Il est donc primordial que les termes de la circulaire du 11 juillet 2005 soient le plus largement possible diffusés et respectés.
C’est à ce prix que les études menées par l’ONVH seront les plus fiables possibles et le reflet de la réalité quotidienne vécue et/ou subie par les praticiens sur le terrain, plus juste.
La violence s’est réellement installée au sein des établissements de santé, qu’elle soit endogène (patients) ou exogène, qu’elle soit involontaire (expression d’une pathologie) ou recherchée et ciblée (invasion de bandes, règlement de compte entre bandes rivales, manifestation d’un énervement ou d’une angoisse).

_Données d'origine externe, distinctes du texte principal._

(** The row under a key after an update by key. *)
Lemma menu_item_after_update d i f j :
  (forall m, MenuItem.id (f m) = MenuItem.id m) ->
  Orm.menu_item_by_id (Orm.update_menu_item d i f) j
  = if j =? i then option_map f (Orm.menu_item_by_id d j)
    else Orm.menu_item_by_id d j.
Proof.
  intros Hf. unfold Orm.menu_item_by_id, Orm.update_menu_item. cbn.
  rewrite find_by_key_map.
  - destruct (find (fun m => MenuItem.id m =? j) (menu_items d)) as [m|] eqn:E;
      [|now destruct (j =? i)].
    cbn. apply find_some in E as [_ E]. apply Z.eqb_eq in E. rewrite E.
    now destruct (j =? i).
  - intros m. now destruct (MenuItem.id m =? i).
Qed.

(** X18. A menu update by a restaurant account on an item that the query
    finds assigns its name, price and description and nothing else: the
    item keeps its id and its image, every other item is found as before,
    and the users, the orders with their stored totals, the order items
    and the image files are untouched.  The price is kept as the column
    keeps a float: a NaN as NULL, a negative zero as zero. *)
Theorem update_menu_item_effect now w s admin item_id item name price
    description :
  get_current_user (db w) s = Some admin ->
  User.is_restaurant admin = true ->
  Orm.query_menu_item (db w) item_id = Py.Ok (Some item) ->
  let r := serve now (PostMenuUpdate item_id name price description) w s in
  response r = Redirect "/restaurant/menu"
  /\ Orm.menu_item_by_id (db (world r)) item_id
     = Some {| MenuItem.id := item_id; MenuItem.name := name;
               MenuItem.price := Sqlite.real price;
               MenuItem.description := Some description;
               MenuItem.image_path := MenuItem.image_path item |}
  /\ (forall j, j <> item_id ->
                Orm.menu_item_by_id (db (world r)) j
                = Orm.menu_item_by_id (db w) j)
  /\ users (db (world r)) = users (db w)
  /\ orders (db (world r)) = orders (db w)
  /\ order_items (db (world r)) = order_items (db w)
  /\ images (world r) = images w.
Proof.
  intros Hadmin Hrole Hquery r.
  assert (Hitem : Orm.menu_item_by_id (db w) item_id = Some item)
    by (now destruct (query_menu_item_ok _ _ _ Hquery)).
  pose proof (menu_item_by_id_id _ _ _ Hitem) as Hid.
  assert (Hr : r = {| world :=
                        set_db w
                          (Orm.update_menu_item (db w) item_id
                             (fun m => MenuItem.set_details m name price
                                         description));
                      session := s;
                      response := Redirect "/restaurant/menu" |}).
  { subst r. enter_route update_menu_item.
    rewrite (restaurant_only_granted _ _ _ _ Hadmin Hrole).
    rewrite Hquery. cbn [Py.bind]. now rewrite Hid. }
  rewrite Hr. cbn [world response db set_db images].
  repeat split.
  - rewrite menu_item_after_update by reflexivity.
    rewrite Z.eqb_refl, Hitem. cbn. unfold MenuItem.set_details.
    now rewrite Hid.
  - intros j Hj. rewrite menu_item_after_update by reflexivity.
    replace (j =? item_id) with false; [reflexivity|].
    symmetry. now apply Z.eqb_neq.
Qed.

Lemma update_menu_item_effect_witness :
  let r := serve later (PostMenuUpdate 1 "burger" nan "beef") (fst ordered)
             (Some 1) in
  response r = Redirect "/restaurant/menu"
  /\ Orm.menu_item_by_id (db (world r)) 1
     = Some {| MenuItem.id := 1; MenuItem.name := "burger";
               MenuItem.price := None; MenuItem.description := Some "beef";
               MenuItem.image_path := None |}
  /\ (forall j, j <> 1 ->
                Orm.menu_item_by_id (db (world r)) j
                = Orm.menu_item_by_id (db (fst ordered)) j)
  /\ users (db (world r)) = users (db (fst ordered))
  /\ orders (db (world r)) = orders (db (fst ordered))
  /\ order_items (db (world r)) = order_items (db (fst ordered))
  /\ images (world r) = images (fst ordered).
Proof.
  exact (update_menu_item_effect later (fst ordered) (Some 1)
           {| User.id := 1; User.username := "restaurant";
              User.password := "restaurant"; User.is_restaurant := true |}
           1
           {| MenuItem.id := 1; MenuItem.name := "漢堡";
              MenuItem.price := Some 80%float;
              MenuItem.description := Some "牛肉漢堡";
              MenuItem.image_path := None |}
           "burger" nan "beef" eq_refl eq_refl eq_refl).
Defined.

Lemma filter_out_then_in fs path :
  filter (fun f : string * string => String.eqb (fst f) path)
         (filter (fun f => negb (String.eqb (fst f) path)) fs) = [].
Proof.
  induction fs as [|f fs IH]; [reflexivity|]. cbn.
  destruct (String.eqb (fst f) path) eqn:E; cbn; [exact IH|].
  now rewrite E.
Qed.

(** What is on disk at a path right after a write to it. *)
Lemma write_file_read fs path data :
  read_file (write_file fs path data) path = Some data
  /\ filter (fun f => String.eqb (fst f) path) (write_file fs path data)
     = [(path, data)].
Proof.
  unfold read_file, write_file. cbn. rewrite String.eqb_refl. cbn.
  now rewrite filter_out_then_in.
Qed.

(** X19. The name of an uploaded image is the time of the upload and
    nothing else, so two uploads served at the same instant collide: after
    a restaurant account has uploaded an image for one menu item and then
    one for another at the same [now], both items point to the same path,
    and the one file at that path holds the bytes of the second upload;
    the first image is lost. *)
Theorem uploads_at_one_instant_collide now w s admin i1 i2 m1 m2 f1 f2 :
  get_current_user (db w) s = Some admin ->
  User.is_restaurant admin = true ->
  Orm.query_menu_item (db w) i1 = Py.Ok (Some m1) ->
  Orm.query_menu_item (db w) i2 = Py.Ok (Some m2) ->
  i1 <> i2 ->
  filename f1 <> "" ->
  filename f2 <> "" ->
  let r1 := serve now (PostMenuUploadImage i1 f1) w s in
  let r2 := serve now (PostMenuUploadImage i2 f2) (world r1) (session r1) in
  option_map MenuItem.image_path (Orm.menu_item_by_id (db (world r2)) i1)
  = Some (Some ("/" ++ image_file now))
  /\ option_map MenuItem.image_path (Orm.menu_item_by_id (db (world r2)) i2)
     = Some (Some ("/" ++ image_file now))
  /\ read_file (images (world r2)) (image_file now) = Some (content f2)
  /\ filter (fun f => String.eqb (fst f) (image_file now)) (images (world r2))
     = [(image_file now, content f2)].
Proof.
  intros Hadmin Hrole Hq1 Hq2 Hneq Hf1 Hf2 r1 r2.
  destruct (query_menu_item_ok _ _ _ Hq1) as [_ H1]. symmetry in H1.
  destruct (query_menu_item_ok _ _ _ Hq2) as [Hfits2 H2]. symmetry in H2.
  pose proof (menu_item_by_id_id _ _ _ H1) as Hid1.
  pose proof (menu_item_by_id_id _ _ _ H2) as Hid2.
  apply String.eqb_neq in Hf1, Hf2.
  set (path := "/" ++ image_file now).
  set (d1 := Orm.update_menu_item (db w) i1
               (fun m => MenuItem.set_image_path m path)).
  set (fs1 := write_file (images w) (image_file now) (content f1)).
  assert (Hr1 : r1 = {| world := {| db := d1; images := fs1 |};
                        session := s;
                        response := Redirect "/restaurant/menu" |}).
  { subst r1. enter_route upload_menu_item_image.
    rewrite (restaurant_only_granted _ _ _ _ Hadmin Hrole).
    rewrite Hq1. cbn [Py.bind]. rewrite Hf1, Hid1. reflexivity. }
  assert (H2' : Orm.menu_item_by_id d1 i2 = Some m2).
  { subst d1. rewrite menu_item_after_update by reflexivity.
    replace (i2 =? i1) with false; [exact H2|].
    symmetry. apply Z.eqb_neq. congruence. }
  set (d2 := Orm.update_menu_item d1 i2
               (fun m => MenuItem.set_image_path m path)).
  set (fs2 := write_file fs1 (image_file now) (content f2)).
  assert (Hr2 : r2 = {| world := {| db := d2; images := fs2 |};
                        session := s;
                        response := Redirect "/restaurant/menu" |}).
  { subst r2. rewrite Hr1. cbn [world session].
    enter_route upload_menu_item_image.
    assert (Hadmin' : get_current_user
                        (db {| db := d1; images := fs1 |}) s = Some admin)
      by exact Hadmin.
    rewrite (restaurant_only_granted _ _ _ _ Hadmin' Hrole).
    cbn [db images]. rewrite (query_menu_item_fits _ _ Hfits2), H2'.
    cbn [Py.bind]. rewrite Hf2, Hid2. reflexivity. }
  rewrite Hr2. cbn [world db images]. subst d2 d1.
  rewrite !menu_item_after_update by reflexivity.
  rewrite !Z.eqb_refl, H1, H2.
  replace (i1 =? i2) with false by (symmetry; now apply Z.eqb_neq).
  replace (i2 =? i1) with false
    by (symmetry; apply Z.eqb_neq; congruence).
  repeat split; try reflexivity; subst fs2; apply write_file_read.
Qed.

Lemma uploads_at_one_instant_collide_witness :
  let f1 := {| filename := "burger.png"; content := "burger" |} in
  let f2 := {| filename := "fries.png"; content := "fries" |} in
  let r1 := serve noon (PostMenuUploadImage 1 f1) seeded (Some 1) in
  let r2 := serve noon (PostMenuUploadImage 2 f2) (world r1) (session r1) in
  option_map MenuItem.image_path (Orm.menu_item_by_id (db (world r2)) 1)
  = Some (Some ("/" ++ image_file noon))
  /\ option_map MenuItem.image_path (Orm.menu_item_by_id (db (world r2)) 2)
     = Some (Some ("/" ++ image_file noon))
  /\ read_file (images (world r2)) (image_file noon) = Some "fries"
  /\ filter (fun f => String.eqb (fst f) (image_file noon)) (images (world r2))
     = [(image_file noon, "fries")].
Proof.
  apply (uploads_at_one_instant_collide noon seeded (Some 1)
           {| User.id := 1; User.username := "restaurant";
              User.password := "restaurant"; User.is_restaurant := true |}
           1 2
           {| MenuItem.id := 1; MenuItem.name := "漢堡";
              MenuItem.price := Some 80%float;
              MenuItem.description := Some "牛肉漢堡";
              MenuItem.image_path := None |}
           {| MenuItem.id := 2; MenuItem.name := "薯條";
              MenuItem.price := Some 40%float;
              MenuItem.description := Some "酥脆薯條";
              MenuItem.image_path := None |}
           {| filename := "burger.png"; content := "burger" |}
           {| filename := "fries.png"; content := "fries" |});
    try reflexivity; discriminate.
Defined.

Les analyses développées traduisent :
Une grande disparité des déclarations de violence selon les régions, disparité qui n’est pas nécessairement en lien avec la situation de la délinquance générale enregistrée au sein de cette même région ;
Les établissements psychiatriques sont moins nombreux à déclarer des évènements survenus au sein de leurs structures, mais les déclarations faites par établissement ont augmenté en moyenne de 80 %, avec 38 fiches par établissement en 2008 contre 21 en 2007 ;
Les services de psychiatrie déclarent 52.61 % des situations de violence enregistrées par l’Observatoire, soit une hausse de plus de 5% par rapport à 2007, plaçant ces services spécialisés au même niveau que 2006 et comme étant les services les plus exposés aux manifestations de violence ;
Parmi l’ensemble des violences signalées, tout service et tout établissement confondu, les atteintes aux personnes restent très largement majoritaires avec près de 90 % des actes commis, constante en hausse depuis 3 ans. Le niveau de violence est élevé (niveau 3 sur 4), avec pour 2008 une aggravation du niveau de violence nettement enregistrée. Il s’agit essentiellement de coups volontaires.
Quant aux atteintes aux biens, si celles-ci restent au niveau le plus faible (niveau 1 sur 3), s’agissant essentiellement de vols sans effraction et de dégradations légères, le phénomène de vols à main armée ne doit pas être ignoré en raison de son accroissement au cours de l’année 2008.
Les conséquences des violences subies ou vécues au sein des établissements ont peu d’incidence sur le fonctionnement même du service concerné, dans la mesure où le personnel, 1ère victime de ces manifestations dans 80 % des cas, dépose très peu plainte : 13 % des situations en 2008, et que les arrêts de travail ou les incapacités de travail qui en découlent demeurent exceptionnels (< à 5 %).
Ces informations et analyses sur 2008 et la tendance dégagée pour les 3 années écoulées, doivent conduire à développer au mieux les structures, les actions et les formations afin de pouvoir apporter une réponse adaptée, efficace et protectrice des patients et du personnel.
C’est aussi le sens du protocole Santé-Sécurité mis en place le 12 août 2005 signé entre le Ministère de la Santé et le Ministère de l’Intérieur.
A ce jour près de 500 protocoles ont été signés entre les établissements de santé, la Police ou la Gendarmerie Nationale.
Parfaire les partenariats entre les différents acteurs concernés relève aussi des missions de l’Observatoire National des Violences Hospitalières. C’est la raison pour laquelle ce protocole devrait être complété au cours de l’année 2009 afin de permettre au Ministère de la Justice d’intégrer le dispositif, et que soit apportée une aide technique supplémentaire aux directeurs des établissements hospitaliers dans la réalisation d’un diagnostic de sécurité efficient.
Ce nouveau partenariat devrait également permettre de décliner localement la mise en œuvre de moyens adéquats pour faciliter les dépôts de plaintes des victimes d’actes de violence, et assurer le suivi de ces plaintes sur le plan pénal.
Le sentiment de sécurité qui doit prévaloir au sein des établissements de santé doit s’accompagner d’un recul du sentiment d’impunité pour les auteurs. Ce n’est qu’en coordonnant les actions de chaque partenaire et acteur (Santé, Intérieur, Justice) que nous pourrons tendre vers cet objectif.